Obama promised to show fiscal restraint and reward “evidence-based” education programs that work. Yet his 2011 budget gives the early education program Head Start an increase of $989 million, even after a January 2010 gold-standard study by the Department of Health and Human Services once again confirmed that Head Start does not offer disadvantaged students any advantage. (See “Head Start Fail,” page 13.) He also proposed a new $9.3 billion Early Learning Challenge Grant program to encourage states to invest in state-run universal preschool.

The administration has proposed billions in new funding for higher education as well. Under the proposed 2011 budget, the maximum for Pell Grants would increase by $160 to $5,710 and automatically rise by the rate of inflation plus one percentage point annually for the next decade. The budget also includes a $10.6 billion American Graduation Initiative to improve and modernize community colleges and a $3.5 billion College Access and Completion Fund. The bottom line will be ever-rising college costs caused by the influx of more “free” taxpayer money, which effectively increases demand and drives up prices. The College Board reports that tuition costs at public colleges increased 20 percent in the last five years, compared to 15 percent at private colleges. Yet college students are paying less “net tuition” today than they did in 2004 because of government grants. While the overall cost of college is rising, government aid is shielding students from shouldering the burden. College will continue to become more expensive, prompting more calls for government-backed loans and other federal aid for young people who cannot afford college, which in turn will contribute further to rising costs. Rinse and repeat.

The Obama administration gave an early signal of the direction it would take in education when it went along with the gratuitous 2009 elimination of D.C.’s inexpensive but highly effective Opportunity Scholarship Program. The administration had promised to support evidence-based reform.

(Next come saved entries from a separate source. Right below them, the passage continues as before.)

(** Restoring what decodes to [kv] and [dedup]. *)
Lemma RestoreSnapshot_spec sm envs1 envs2 data kv dedup sm' r :
  sm_inv sm -> decodeKVStateMachineSnapshot data = Done (kv, dedup) -> NoDup kv.*1 ->
  RestoreSnapshot sm envs1 envs2 data = (sm', r) ->
  (r = Ok tt -> abs sm' = (list_to_map kv, dedup)) /\
  ((forall i, store_calm (envs1 i) /\ store_calm (envs2 i)) ->
   Forall (fun e => storable e.1 e.2) kv -> r = Ok tt).
Proof.
  intros Hi Hdec Hnd Hrs. unfold RestoreSnapshot in Hrs. rewrite Hdec in Hrs.
  set (stale := filter (fun k => k ∉ kv.*1) (store_Snapshot (sm_store sm)).*1) in *.
  destruct (delete_all (sm_store sm) envs1 stale) as [st r1] eqn:E1.
  destruct (delete_all_spec _ _ _ _ _ Hi E1) as [Hi1 Hv1].
  destruct (put_all st envs2 kv) as [st' r2] eqn:E2.
  destruct (put_all_spec _ _ _ _ _ Hi1 E2) as [_ Hv2]. split.
  - intros ->. destruct r1 as [[]|e]; [|done]. destruct r2 as [[]|e]; [|done]. simplify_eq.
    unfold abs. cbn. rewrite Hv2, Hv1 by done. f_equal.
    apply reconcile; [|done]. intros k. by apply Snapshot_keys.
  - intros Hcalm Hst. assert (r1 = Ok tt) as ->.
    { change r1 with (st, r1).2. rewrite <- E1. apply delete_all_ok; [done|apply Hcalm|].
      apply Forall_forall. intros k [_ Hk]%list_elem_of_filter. apply Snapshot_keys in Hk as [v Hk]; [|done].
      apply (store_view_storable _ Hi) in Hk as [Hk _]. by split. }
    assert (r2 = Ok tt) as ->; [|by simplify_eq].
    change r2 with (st', r2).2. rewrite <- E2. apply put_all_ok; [done|apply Hcalm|done].
Qed.
End Restore.

(** ** The deduplication table stays encodable *)

Definition dedup_ok (t : dedup_table) : Prop := map_Forall (fun c d => good_row (c, d)) t.

Lemma Apply_dedup_ok {St Env} `{Store St Env} (sm : KVStateMachine St) e cmd sm' r :
  is_u64 (RequestID cmd) -> dedup_ok (sm_dedup sm) -> Apply sm e cmd = (sm', r) -> dedup_ok (sm_dedup sm').
Proof.
  intros Hr Hd. unfold Apply.
  assert (apply_new sm e cmd = (sm', r) -> dedup_ok (sm_dedup sm')) as Hnew.
  { unfold apply_new, execute. intros E. repeat case_match; simplify_eq; cbn; try done;
      (apply map_Forall_insert_2; [|done]); (split; [done|]); zbool;
      unfold known_command_op, record_of; cbn; by repeat case_bool_decide. }
  repeat case_match; intros E; simplify_eq; auto.
Qed.

Lemma run_dedup_ok {St Env} `{Store St Env} (sm : KVStateMachine St) cmds :
  Forall (fun ec => is_u64 (RequestID ec.2)) cmds -> dedup_ok (sm_dedup sm) ->
  dedup_ok (sm_dedup (run sm cmds).1).
Proof.
  intros Hc. revert sm. induction Hc as [|[e c] cmds Hc _ IH]; intros sm Hd; [done|]. cbn [run].
  destruct (Apply sm e c) as [sm1 r] eqn:E. specialize (IH sm1 (Apply_dedup_ok _ _ _ _ _ Hc Hd E)).
  by destruct (run sm1 cmds).
Qed.

Lemma sorted_rows_good (t : dedup_table) order :
  dedup_ok t -> order ≡ₚ map_to_list t -> Forall good_row (merge_sort row_le order).
Proof.
  intros Ht Hp. rewrite (merge_sort_Permutation row_le), Hp. apply Forall_forall. intros [c d] Hin.
  apply elem_of_map_to_list in Hin. by apply Ht in Hin.
Qed.

(** ** Theorems *)

(** Snapshot transfer: restoring on any replica, whatever it held, the
    snapshot of a state machine that has run any commands makes the two
    agree on the data and on the deduplication table; with a working disk
    the restore succeeds; and the bytes do not depend on the order in which
    Go iterates over the table. *)
Theorem snapshot_transfer {St Env} `{Store St Env, !StoreLaws St Env}
    (s1 : St) cmds (sm2 : KVStateMachine St) order data envs1 envs2 sm2' r :
  let sm1 := (run (NewKVStateMachine s1) cmds).1 in
  store_inv s1 -> Forall (fun ec => is_u64 (RequestID ec.2)) cmds -> sm_inv sm2 ->
  order ≡ₚ map_to_list (sm_dedup sm1) -> CreateSnapshot sm1 order = Ok data ->
  zlen data <= smMaxSnapshotBytes -> RestoreSnapshot sm2 envs1 envs2 data = (sm2', r) ->
  (r = Ok tt -> abs sm2' = abs sm1) /\
  ((forall i, store_calm (envs1 i) /\ store_calm (envs2 i)) -> r = Ok tt) /\
  (forall order', order' ≡ₚ map_to_list (sm_dedup sm1) -> CreateSnapshot sm1 order' = Ok data).
Proof.
  intros sm1 Hi1 Hc Hi2 Ho Hcr Hlen Hrs.
  assert (sm_inv sm1) as Hsm1.
  { unfold sm1. destruct (run (NewKVStateMachine s1) cmds) as [sm rs] eqn:E.
    exact (proj1 (run_spec _ _ _ _ (Hi1 : sm_inv (NewKVStateMachine s1)) E)). }
  assert (dedup_ok (sm_dedup sm1)) as Hd by (apply run_dedup_ok; [done|apply map_Forall_empty]).
  pose proof (decode_encode_snapshot _ _ _ Hcr (sorted_rows_good _ _ Hd Ho) Hlen) as Hdec.
  rewrite (table_of_sorted _ _ Ho) in Hdec.
  destruct (store_Snapshot_law (sm_store sm1) Hsm1) as [Hsorted Hmap].
  assert (NoDup (store_Snapshot (sm_store sm1)).*1) as Hnd by (by apply sorted_keys_NoDup).
  destruct (RestoreSnapshot_spec _ _ _ _ _ _ _ _ Hi2 Hdec Hnd Hrs) as [Hok Htot]. split_and!.
  - intros Hr. rewrite (Hok Hr), Hmap. done.
  - intros Hcalm. apply Htot; [done|]. apply Forall_forall. intros [k v] Hin.
    apply (store_view_storable _ Hsm1). rewrite <- Hmap. by apply elem_of_list_to_map_1.
  - intros order' Ho'. rewrite <- Hcr. unfold CreateSnapshot. by rewrite (merge_sort_unique _ order' order Ho' Ho).
Qed.

(** No input makes the snapshot decoder read out of range, and a
    snapshot with one corrupted byte, anywhere, is rejected. *)
Theorem snapshot_decoder_robust :
  (forall data, decodeKVStateMachineSnapshot data <> Panic) /\
  (forall data x i b b0, decodeKVStateMachineSnapshot data = Done x -> data !! i = Some b0 -> b <> b0 ->
     decodeKVStateMachineSnapshot (<[i:=b]> data) = Fail).
Proof. split; [exact decode_no_panic|exact decode_flip]. Qed.

Definition sample_sm : KVStateMachine MemStore :=
  (run (NewKVStateMachine sample_store) [(sample_env, sample_cmd)]).1.
Definition sample_rows : list (bytes * dedupEntry) :=
  [([x63], record_of sample_cmd (MkResult true false [x61] [x31] None))].
Definition sample_snapshot : bytes :=
  with_sum (snapshot_body [([x61], [x31])] sample_rows).

Example snapshot_transfer_witness :
  let r := RestoreSnapshot (NewKVStateMachine sample_store) (fun _ => sample_env) (fun _ => sample_env) sample_snapshot in
  r.2 = Ok tt /\ abs r.1 = abs (run (NewKVStateMachine sample_store) [(sample_env, sample_cmd)]).1.
Proof.
  intros r. assert (r.2 = Ok tt) as Hr by (vm_compute; reflexivity). split; [exact Hr|].
  apply (snapshot_transfer sample_store [(sample_env, sample_cmd)]
    (NewKVStateMachine sample_store) sample_rows sample_snapshot (fun _ => sample_env) (fun _ => sample_env) r.1 r.2).
  - exact sample_store_inv.
  - repeat constructor; vm_compute; congruence.
  - exact sample_store_inv.
  - vm_compute. reflexivity.
  - vm_compute. reflexivity.
  - vm_compute. congruence.
  - apply surjective_pairing.
  - exact Hr.
Defined.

Yet it refused to fund a voucher program that cost far less than 1 percent of Race to the Top, despite the federal government’s own gold-standard study that found participating students had gained five months in reading achievement. The president’s decision to stop more than 1,000 families from choosing higher-quality private schools (as his own children do), and instead force them back to the failing D.C. public schools they had escaped, turned out to be an accurate reflection of his commitment to reform.